03.08.2010 - 05.08.2010
We take off this morning for Italy and drive a long, long way. The rains have continued with gusto and our little Fiesta eventually becomes an ark that carries us across the border into Italy. Off in the distance, huge bolts of lightning are striking the top of the Dolomites and the thunder rocks our car. Scott appears to feel no fear as we cruise on what is now called the Autostrade at speeds of 160 kph. The monasteries and churches we pass cause me to briefly reconsider Catholicism and I wonder whether there is a safety saint upon whom I should be calling.

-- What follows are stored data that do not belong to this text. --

(* ===== verification/NodePeers.v ===== *)
(** * Disconnecting and blacklisting a peer *)

From S2P Require Import Prelude Errors ConnState Config Validation Version Flow Dispatcher Interfaces Storage AddressBook Heap Crypto CryptoModule Peer Proc RelyGuarantee Compose Subscriptions Stats Streams StreamBehaviour StreamManager SecureChannel StreamSafety ConnManager ConnBehaviour ConnRecovery System Node NodeRefinement NodeBehaviour NodeLifecycle NodeHandshake.

(** ** The parts *)

Section Parts.
Context {B A : Type} `{PeerBook B A} (ans : ∀ q : ConnManager.query (A := A), ConnManager.answer q).

(** What [PeerConnection.Cleanup] and the transition leave of a connection. *)
Definition torn_down (now : time) (pc : PeerConnection) : PeerConnection :=
  set_state StateDisconnected now (set_reconnect None (clear_streams (set_key None (set_timer None None pc)))).

(** One call on a connection. *)
Definition set_cell (c : nat) (cl : cell) (m : ConnManager.Manager (B := B)) : ConnManager.Manager :=
  (set_rt (λ _, rt cl) (set_conns (<[c := Peer.pc cl]>) m).2).2.

Lemma with_conn_run {X} `{!Inhabited X} c (f : ST cell X) (m : ConnManager.Manager (B := B)) pc :
  conns m !! c = Some pc →
  with_conn c f m = let (x, cl) := f {| Peer.pc := pc; rt := mrt m |} in (x, set_cell c cl m).
Proof. intros Hc. unfold with_conn. by rewrite Hc. Qed.

Lemma TransitionTo_run st (cl : cell) :
  ValidateTransition (Peer.State (Peer.pc cl)) st = None →
  TransitionTo st cl = (None, {| Peer.pc := set_state st (Peer.clock (rt cl)) (Peer.pc cl); rt := rt cl |}).
Proof. intros Hv. unfold TransitionTo, get_pc, Now, upd, st_gets, st_modify, mbind, ST_bind. by rewrite Hv. Qed.

Lemma run_ask_seq {X} q (k : ConnManager.answer q → prog (S := ConnManager.Manager (B := B)) (P := ConnManager.proc) (Q := ConnManager.query (A := A)) (R := ConnManager.answer) X) m :
  run ans (ask q ≫= k) m
  = let o := run ans (k (ans q)) m in
    {| value := value o; final := final o; spawned := spawned o; calls := q :: calls o |}.
Proof. done. Qed.

Lemma Disconnect_run (m : ConnManager.Manager (B := B)) p c pc :
  shaking m p c pc → ValidateTransition (Peer.State pc) StateDisconnected = None → ans ConnManager.QCtxErr = None :> option error →
  let o := run ans (ConnManager.DisconnectCtx p) m in
  value o = None ∧ spawned o = [] ∧ connections (final o) = connections m ∧ addressBook (final o) = addressBook m
  ∧ reconnecting (final o) = delete p (reconnecting m)
  ∧ conns (final o) = <[c := torn_down (Peer.clock (mrt m)) pc]> (conns m)
  ∧ (∀ t, HandshakeTimer pc = Some t → ¬ armed (timers (mrt (final o))) t)
  ∧ (∀ k, SharedKey pc = Some k → zeroed (deref (keys (mrt (final o))) k))
  ∧ emitted (final o) = add_if (has_events m) (emitted m) (ConnBehaviour.event m p StateDisconnected None)
  ∧ calls o = [ConnManager.QCtxErr; ConnManager.QCtxErr; QDisconnect p].
Proof.
  intros [Hp Hc] Hst Hctx. cbv zeta. unfold ConnManager.DisconnectCtx. rewrite (run_ask_seq ConnManager.QCtxErr). cbv zeta. rewrite Hctx, run_seq, run_section. cbv zeta.
  set (sec := (m0 ← st_get; _ : ST _ (option nat))).
  assert (∃ m1, sec m = (Some c, m1) ∧ connections m1 = connections m ∧ addressBook m1 = addressBook m ∧ has_events m1 = has_events m
    ∧ reconnecting m1 = delete p (reconnecting m) ∧ conns m1 = conns m ∧ mrt m1 = mrt m ∧ emitted m1 = emitted m)
    as (m1 & -> & Q1 & Q2 & Q3 & Q4 & Q5 & Q6 & Q7).
  { unfold sec, st_get, mbind, ST_bind. rewrite Hp. destruct (reconnecting m !! p) as [r|] eqn:Hr; (eexists; split; [reflexivity |]); split_and!; try done.
    by rewrite delete_id. }
  clear sec. cbn [value final spawned calls fst snd app]. rewrite (run_ask_seq ConnManager.QCtxErr). cbv zeta. rewrite Hctx, run_seq, run_section. cbv zeta.
  rewrite (with_conn_run c Cleanup m1 pc) by (by rewrite Q5). rewrite Q6.
  set (cl0 := {| pc := pc; rt := mrt m |}). pose proof (Cleanup_pc cl0) as C1. pose proof (Cleanup_clock cl0) as [C2 _].
  pose proof (Cleanup_releases cl0) as (_ & _ & _ & _ & C3 & C4 & _).
  destruct (Cleanup cl0) as [[] cl]. cbn [fst snd value final spawned calls app] in *. rewrite (run_ask_seq (QDisconnect p)). cbv zeta. rewrite run_seq, run_section. cbv zeta.
  set (m2 := set_cell c cl m1).
  rewrite (with_conn_run c (TransitionTo StateDisconnected) m2 (Peer.pc cl)) by (unfold m2; cbn; by rewrite lookup_insert_eq).
  rewrite TransitionTo_run by (cbn [Peer.pc]; by rewrite C1). cbn [Peer.pc rt fst snd value final spawned calls app].
  unfold m2. cbn [mrt set_cell]. set (cl2 := {| Peer.pc := _; rt := _ |}). set (m3 := set_cell c cl2 (set_cell c cl m1)).
  rewrite run_seq. cbv zeta. destruct (run_emitEvent ans p StateDisconnected None m3) as (D1 & D2 & D3 & D4 & D5 & D6 & _ & D8 & _ & D10 & _).
  unfold mret, prog_ret. cbn [run value final spawned calls]. rewrite D1, D2, D3, D4, D5, D6, D8, D10.
  assert (Peer.clock (rt cl) = Peer.clock (mrt m)) as Hcl by exact C2.
  split_and!; try done.
  - unfold m3, cl2. cbn. rewrite insert_insert_eq, Q5, C1, Hcl. done.
  - unfold ConnBehaviour.event, m3, cl2. cbn. by rewrite Q3, Q7, Hcl.
Qed.
End Parts.
Lemma cm_always {X} (c : prog (S := ConnManager.Manager) (P := ConnManager.proc) (Q := ConnManager.query (A := Multiaddr)) (R := ConnManager.answer) X) :
  asks always (cm c).
Proof.
  apply asks_translate, asks_embed, asks_any. intros q n. destruct q; cbn; try exact I; [discriminate |].
  intros d Hd. cbn. pose proof (Z.div_pos d (2 ^ 50)). lia.
Qed.
Lemma sm_always {X} (c : prog (S := StreamManager.Manager) (P := StreamManager.proc) (Q := Streams.query) (R := Streams.answer) X) :
  asks always (sm c).
Proof. apply asks_translate, asks_embed, asks_any. intros q n. exact I. Qed.

Lemma auto_connect_always l : asks always (auto_connect l).
Proof. induction l as [|e l IH]; [exact I |]. apply asks_bind; [apply cm_always | intros _; exact IH]. Qed.

Lemma start_always : asks always (Node.body PStart).
Proof.
  apply asks_bind; [| intros; exact I]. apply asks_bind; [by intros ? | intros [|]; [| exact I]].
  apply asks_bind; [| intros; exact I]. apply asks_bind; [by intros ? | intros l; apply auto_connect_always].
Qed.

Lemma serve_always proto remote raw : asks always (Node.body (PHandler proto remote raw)).
Proof.
  apply asks_bind; [by intros ? | intros [[|name]|]; [| | exact I]].
  - apply asks_bind; [apply cm_always | intros _]. apply asks_bind; [apply sm_always | by intros [e|]].
  - apply asks_bind; [apply sm_always | by intros [e|]].
Qed.

(** A node that [New] has made reaches [node2]. *)
Lemma node2_running : ∃ gs, running 1000 {| shared := node2; gos := gs |}.
Proof.
  destruct (call_in_a_row Node.body Node.api Node.answers Node.env go_on PStart node0 (Node.body <$> new_goroutines) start_always I) as [gs1 H1].
  assert (final (run go_on (Node.body PStart) node0) = node1) as E1 by (cbn [Node.body]; unfold discard; by rewrite run_seq).
  rewrite E1 in H1.
  destruct (call_in_a_row Node.body Node.api Node.answers Node.env go_on (PHandler hs_id "QmB" 7) node1 gs1 (serve_always _ _ _) I) as [gs2 H2].
  exists gs2, (cfg 9), 0%nat, io_ok, no_files, None, (priv_heap 9), node0, (made_by_New 9).2. split; [exact node0_made |]. by etrans.
Qed.



Lemma node_invariant_witness : ∃ pc, conns (conn node2) !! 0%nat = Some pc ∧ Peer.PeerID pc = "QmB".
Proof. destruct node2_running as [gs Hr]. apply (proj1 (node_invariant 1000 _ Hr) "QmB" 0%nat). vm_compute. reflexivity. Defined.
End NodeWitness.
(* ===== verification/ExampleHandshake.v ===== *)
(** * The handshake of the example programs ([examples/basic], [simple-chat],
    [rpc], [file-transfer])

    The handler of handshake messages, the goroutine that connects to a peer,
    and how two such programs fare with each other.  The programs differ in
    small things, which a [variant] holds.  What is printed is left out. *)

From S2P Require Import Prelude Errors Validation Json Interfaces Exchange.
Local Open Scope Z_scope.

Definition msgHello : Z := 1.
Definition msgPubKey : Z := 2.
Definition msgComplete : Z := 3.

Record peerState := { name : list Z; gotHello : bool; gotPubKey : bool; peerPubKey : list Z }.
Definition no_state : peerState := {| name := []; gotHello := false; gotPubKey := false; peerPubKey := [] |}.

Scott has a friend who has arranged for us to stay in a bed and breakfast an hour outside of Venice. We arrive around 5:00 but spend an hour trying to figure out how to locate their home. Finally, after three unsuccessful requests for directions, I spot an intelligent looking fellow coming out of a municipal building. I show him the address and he points to his Audi and indicates that he will drive me there. Desperate, I slip in beside him and gesture for Scott to follow. He might be an ax murderer but at this point, we no longer care.
As it turns out, he is actually the mayor of this town and he tells me in a wonderful broken English about his community and the people with whom we’ll be staying. We travel down multiple winding roads and then he gestures to a small sign that indicates we’ve arrived. Dogs bark, and two sweet people who could be our parents come to greet us and let us into the gates of the home. “Problemo?” she asks. We nod wearily and she opens her arms and welcomes us. They speak just us much English and we speak Italian but Langston with his ten years of Spanish serves as an interpreter and we do very well communicating with one other.
After serving our entire family glasses of local Prosecco (which causes the eyes of both Analiese and Langston to water profusely), they send us back into town for dinner where we have our first pizza and our first chianti. We return that evening to sleep on linen sheets with the window open to the warm evening breezes. Our room looks over the region and we can see red tiled roofs, olive trees, vineyards, and a beautiful river that flows through the valley. Tomorrow we will take the train into Venice but for tonight, we sleep soundly and gratefully.